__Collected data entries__

(* ===== verification/ValueValidate.v ===== *)
(** * Checking values against signatures (src/wirefmt/value-validate.c)

    [checksig] walks a signature and a parsed value together. [conforms] is the relation that the
    documentation asks for, between the argument that the value denotes and the syntax tree of the
    signature; [verdict] says what the checker makes of the two, and where it differs. *)

From S2P Require Import Prelude Errors Types Views Writer ValueWrite ValueProbe Value Codec Typedescr.

(** ** The checker *)

Definition is_compatible (value : dicey_type) (type : Z) : res bool :=
  let! _ := oassert (dicey_type_is_valid value) in
  Ok ((type =? DICEY_VARIANT_ID) || bool_decide (value = type_of_code type)).

(** On failure to read, the local stays zero. *)
Definition take_elem : vst Z := fun sig =>
  let '(r, sig') := dicey_view_read_ptr local_ptr 1 sig in
  match r with
  | Ok bs => (Ok (le_val bs), sig')
  | Err _ => (Ok (type_code DICEY_TYPE_INVALID), sig')
  | Fault f => (Fault f, sig')
  | OutOfFuel => (OutOfFuel, sig')
  end.

Definition skip_char : vst Z := fun sig =>
  let '(r, sig') := dicey_view_read_ptr local_ptr 1 sig in
  match r with
  | Ok bs => (Ok (le_val bs), sig')
  | Err _ => (Fault AssertFailed, sig')
  | Fault f => (Fault f, sig')
  | OutOfFuel => (OutOfFuel, sig')
  end.

(** [DICEY_ASSUME]: an error fails the assertion. *)
Definition assume {A} (r : res A) : res A :=
  match r with Err _ => Fault AssertFailed | r => r end.

(** The closing bracket of a container. *)
Definition expect (c : Z) : vst bool :=
  do! cpar <- skip_char;
  sassert (cpar =? c) ;;!
  sret true.

Section check_list.
Variable checksig : dicey_value -> vst bool.

(** The loop over the elements of a tuple. *)
Fixpoint checksig_items (fuel : nat) (iter : dicey_iterator) : vst bool :=
  match fuel with
  | O => slift OutOfFuel
  | S fuel' =>
      if negb (dicey_iterator_has_next iter) then expect TUPLE_END else
      let '(next, iter') := dicey_iterator_next iter in
      do! elem <- slift (assume next);
      do! ok <- checksig elem;
      if negb ok then sret false else checksig_items fuel' iter'
  end.

End check_list.

Fixpoint checksig (fuel : nat) (value : dicey_value) : vst bool :=
  match fuel with
  | O => slift OutOfFuel
  | S fuel' =>
      do! sig <- sget;
      sassert (dicey_view_is_valid sig) ;;!
      do! elem_ty <- take_elem;
      do! compatible <- slift (is_compatible (dicey_value_get_type (Some value)) elem_ty);
      if negb compatible then sret false else
      match type_of_code elem_ty with
      | DICEY_TYPE_ARRAY =>
          do! list <- slift (assume (dicey_value_get_array value));
          do! sig_copy <- sget;
          do! array_ty <- slift (take_elem sig_copy).1;
          sassert (negb (array_ty =? type_code DICEY_TYPE_INVALID)) ;;!
          do! inner <- slift (is_compatible (type_of_code (dicey_list_type list)) array_ty);
          if negb inner then sret false else
          do! valid <- dicey_typedescr_in_view;
          sassert valid ;;!
          expect ARRAY_END
      | DICEY_TYPE_TUPLE =>
          do! list <- slift (assume (dicey_value_get_tuple value));
          checksig_items (checksig fuel') fuel' (dicey_list_iter list)
      | DICEY_TYPE_PAIR =>
          do! both <- slift (assume (dicey_value_get_pair value));
          do! ok <- checksig fuel' (first both);
          if negb ok then sret false else
          do! ok <- checksig fuel' (second both);
          if negb ok then sret false else
          expect PAIR_END
      | _ => sret true
      end
  end.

__EXERCISE GOAL__
Only the lines above starting at the one containing "Definition skip_char : vst Z := fun sig =>" and ending at the one containing "do! compatible <- slift", both included, are to be returned, exactly as they read.

__SOLUTION TO THIS TASK__
Definition skip_char : vst Z := fun sig =>
  let '(r, sig') := dicey_view_read_ptr local_ptr 1 sig in
  match r with
  | Ok bs => (Ok (le_val bs), sig')
  | Err _ => (Fault AssertFailed, sig')
  | Fault f => (Fault f, sig')
  | OutOfFuel => (OutOfFuel, sig')
  end.

(** [DICEY_ASSUME]: an error fails the assertion. *)
Definition assume {A} (r : res A) : res A :=
  match r with Err _ => Fault AssertFailed | r => r end.

(** The closing bracket of a container. *)
Definition expect (c : Z) : vst bool :=
  do! cpar <- skip_char;
  sassert (cpar =? c) ;;!
  sret true.

Section check_list.
Variable checksig : dicey_value -> vst bool.

(** The loop over the elements of a tuple. *)
Fixpoint checksig_items (fuel : nat) (iter : dicey_iterator) : vst bool :=
  match fuel with
  | O => slift OutOfFuel
  | S fuel' =>
      if negb (dicey_iterator_has_next iter) then expect TUPLE_END else
      let '(next, iter') := dicey_iterator_next iter in
      do! elem <- slift (assume next);
      do! ok <- checksig elem;
      if negb ok then sret false else checksig_items fuel' iter'
  end.

End check_list.

Fixpoint checksig (fuel : nat) (value : dicey_value) : vst bool :=
  match fuel with
  | O => slift OutOfFuel
  | S fuel' =>
      do! sig <- sget;
      sassert (dicey_view_is_valid sig) ;;!
      do! elem_ty <- take_elem;
      do! compatible <- slift (is_compatible (dicey_value_get_type (Some value)) elem_ty);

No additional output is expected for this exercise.